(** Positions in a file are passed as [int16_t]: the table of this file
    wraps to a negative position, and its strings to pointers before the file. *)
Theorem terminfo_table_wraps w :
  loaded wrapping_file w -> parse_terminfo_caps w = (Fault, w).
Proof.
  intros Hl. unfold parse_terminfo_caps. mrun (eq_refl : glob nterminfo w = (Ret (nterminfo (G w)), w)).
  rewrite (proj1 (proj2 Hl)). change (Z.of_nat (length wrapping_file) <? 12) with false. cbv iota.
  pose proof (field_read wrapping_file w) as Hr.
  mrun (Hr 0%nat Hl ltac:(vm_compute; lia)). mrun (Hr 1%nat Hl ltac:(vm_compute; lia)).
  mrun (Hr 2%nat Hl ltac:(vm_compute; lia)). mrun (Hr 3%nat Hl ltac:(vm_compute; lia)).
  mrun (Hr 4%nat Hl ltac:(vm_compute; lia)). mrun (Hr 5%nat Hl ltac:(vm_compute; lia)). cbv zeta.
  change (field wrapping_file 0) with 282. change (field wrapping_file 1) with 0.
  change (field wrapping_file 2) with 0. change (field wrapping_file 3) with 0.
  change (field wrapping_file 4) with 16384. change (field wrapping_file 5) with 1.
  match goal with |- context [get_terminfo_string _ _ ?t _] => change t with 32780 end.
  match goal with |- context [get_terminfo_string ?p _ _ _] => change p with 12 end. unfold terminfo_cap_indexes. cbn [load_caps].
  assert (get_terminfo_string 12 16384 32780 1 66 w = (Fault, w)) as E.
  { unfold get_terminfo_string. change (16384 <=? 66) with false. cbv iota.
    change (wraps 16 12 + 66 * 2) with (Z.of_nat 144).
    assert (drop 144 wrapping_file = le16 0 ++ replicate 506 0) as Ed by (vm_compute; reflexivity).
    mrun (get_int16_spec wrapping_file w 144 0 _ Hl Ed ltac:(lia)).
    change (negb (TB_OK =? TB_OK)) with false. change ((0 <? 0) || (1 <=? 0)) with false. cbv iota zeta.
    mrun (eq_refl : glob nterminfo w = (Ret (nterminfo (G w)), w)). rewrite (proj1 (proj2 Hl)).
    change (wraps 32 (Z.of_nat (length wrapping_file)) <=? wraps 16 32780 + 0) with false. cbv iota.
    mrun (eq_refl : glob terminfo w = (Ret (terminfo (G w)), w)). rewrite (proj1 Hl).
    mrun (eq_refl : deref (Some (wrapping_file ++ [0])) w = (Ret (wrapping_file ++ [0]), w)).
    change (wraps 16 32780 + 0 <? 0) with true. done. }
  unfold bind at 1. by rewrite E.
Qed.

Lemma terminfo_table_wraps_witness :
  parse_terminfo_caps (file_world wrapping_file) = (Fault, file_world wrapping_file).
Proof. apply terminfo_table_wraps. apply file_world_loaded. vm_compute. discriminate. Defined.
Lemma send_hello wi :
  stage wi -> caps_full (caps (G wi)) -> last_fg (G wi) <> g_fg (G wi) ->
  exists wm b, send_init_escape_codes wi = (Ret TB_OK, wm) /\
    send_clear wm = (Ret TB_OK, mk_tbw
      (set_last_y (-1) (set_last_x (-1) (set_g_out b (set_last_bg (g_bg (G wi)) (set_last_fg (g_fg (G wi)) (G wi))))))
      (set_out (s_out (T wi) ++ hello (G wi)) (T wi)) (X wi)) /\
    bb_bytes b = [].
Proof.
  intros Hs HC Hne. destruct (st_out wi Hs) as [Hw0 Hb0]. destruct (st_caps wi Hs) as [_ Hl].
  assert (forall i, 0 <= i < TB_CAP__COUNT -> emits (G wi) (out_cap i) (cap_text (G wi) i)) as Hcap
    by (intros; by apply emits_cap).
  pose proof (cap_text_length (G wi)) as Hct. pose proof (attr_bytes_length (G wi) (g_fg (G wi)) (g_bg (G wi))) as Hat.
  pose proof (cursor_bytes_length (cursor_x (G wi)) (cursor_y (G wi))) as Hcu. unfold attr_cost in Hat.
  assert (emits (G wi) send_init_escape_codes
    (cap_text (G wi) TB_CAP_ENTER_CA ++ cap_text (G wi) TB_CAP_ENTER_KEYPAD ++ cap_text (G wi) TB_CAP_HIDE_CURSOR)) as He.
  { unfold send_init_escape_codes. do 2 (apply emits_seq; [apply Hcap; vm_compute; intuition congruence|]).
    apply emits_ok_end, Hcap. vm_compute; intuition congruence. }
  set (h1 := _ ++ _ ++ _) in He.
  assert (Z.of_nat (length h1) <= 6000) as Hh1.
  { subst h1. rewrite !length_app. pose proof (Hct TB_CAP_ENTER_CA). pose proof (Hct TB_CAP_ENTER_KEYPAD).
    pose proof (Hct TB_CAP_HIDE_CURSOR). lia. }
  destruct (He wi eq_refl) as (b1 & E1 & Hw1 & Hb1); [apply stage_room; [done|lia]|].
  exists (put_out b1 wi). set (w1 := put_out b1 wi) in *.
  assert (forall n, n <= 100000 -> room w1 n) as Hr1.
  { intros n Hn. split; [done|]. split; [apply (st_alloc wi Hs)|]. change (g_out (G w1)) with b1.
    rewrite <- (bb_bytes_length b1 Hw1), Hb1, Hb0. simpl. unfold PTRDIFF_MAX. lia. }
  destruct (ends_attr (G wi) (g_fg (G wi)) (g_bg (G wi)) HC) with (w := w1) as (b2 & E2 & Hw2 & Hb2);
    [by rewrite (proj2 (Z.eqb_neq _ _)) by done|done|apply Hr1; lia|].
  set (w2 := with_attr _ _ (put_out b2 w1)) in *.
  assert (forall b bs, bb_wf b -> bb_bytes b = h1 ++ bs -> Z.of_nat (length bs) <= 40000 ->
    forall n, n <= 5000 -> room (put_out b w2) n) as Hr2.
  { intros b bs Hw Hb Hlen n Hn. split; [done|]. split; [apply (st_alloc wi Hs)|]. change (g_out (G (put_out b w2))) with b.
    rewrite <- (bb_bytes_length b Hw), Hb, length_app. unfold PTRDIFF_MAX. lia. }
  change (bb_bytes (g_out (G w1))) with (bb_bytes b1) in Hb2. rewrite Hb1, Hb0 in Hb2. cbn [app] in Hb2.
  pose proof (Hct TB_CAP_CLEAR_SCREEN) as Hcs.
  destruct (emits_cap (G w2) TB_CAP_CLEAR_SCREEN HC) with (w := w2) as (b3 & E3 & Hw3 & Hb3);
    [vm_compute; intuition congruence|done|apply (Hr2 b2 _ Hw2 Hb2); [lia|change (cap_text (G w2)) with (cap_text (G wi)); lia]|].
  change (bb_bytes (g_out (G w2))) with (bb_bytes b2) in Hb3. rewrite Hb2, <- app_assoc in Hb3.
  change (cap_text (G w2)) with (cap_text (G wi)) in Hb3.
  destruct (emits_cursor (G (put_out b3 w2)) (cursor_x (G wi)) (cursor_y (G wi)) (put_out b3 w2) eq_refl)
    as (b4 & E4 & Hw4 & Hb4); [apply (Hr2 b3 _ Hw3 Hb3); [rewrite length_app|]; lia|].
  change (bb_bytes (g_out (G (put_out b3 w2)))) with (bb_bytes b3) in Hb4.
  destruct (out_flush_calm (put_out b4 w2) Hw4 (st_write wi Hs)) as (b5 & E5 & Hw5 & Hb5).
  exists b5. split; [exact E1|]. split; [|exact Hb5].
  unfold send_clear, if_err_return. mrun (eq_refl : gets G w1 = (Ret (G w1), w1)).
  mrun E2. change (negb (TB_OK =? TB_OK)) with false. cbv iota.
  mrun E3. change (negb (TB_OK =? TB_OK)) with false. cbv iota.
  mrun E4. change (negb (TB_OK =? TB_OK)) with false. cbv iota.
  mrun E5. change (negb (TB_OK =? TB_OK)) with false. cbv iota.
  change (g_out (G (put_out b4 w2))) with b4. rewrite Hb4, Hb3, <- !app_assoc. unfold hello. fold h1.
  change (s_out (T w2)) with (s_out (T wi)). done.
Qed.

**Directions for this task**
Each line in the listing above that includes the word "pose" needs to be copied out.

**Written answer**
  pose proof (field_read wrapping_file w) as Hr.
  pose proof (cap_text_length (G wi)) as Hct. pose proof (attr_bytes_length (G wi) (g_fg (G wi)) (g_bg (G wi))) as Hat.
  pose proof (cursor_bytes_length (cursor_x (G wi)) (cursor_y (G wi))) as Hcu. unfold attr_cost in Hat.
  { subst h1. rewrite !length_app. pose proof (Hct TB_CAP_ENTER_CA). pose proof (Hct TB_CAP_ENTER_KEYPAD).
    pose proof (Hct TB_CAP_HIDE_CURSOR). lia. }
  pose proof (Hct TB_CAP_CLEAR_SCREEN) as Hcs.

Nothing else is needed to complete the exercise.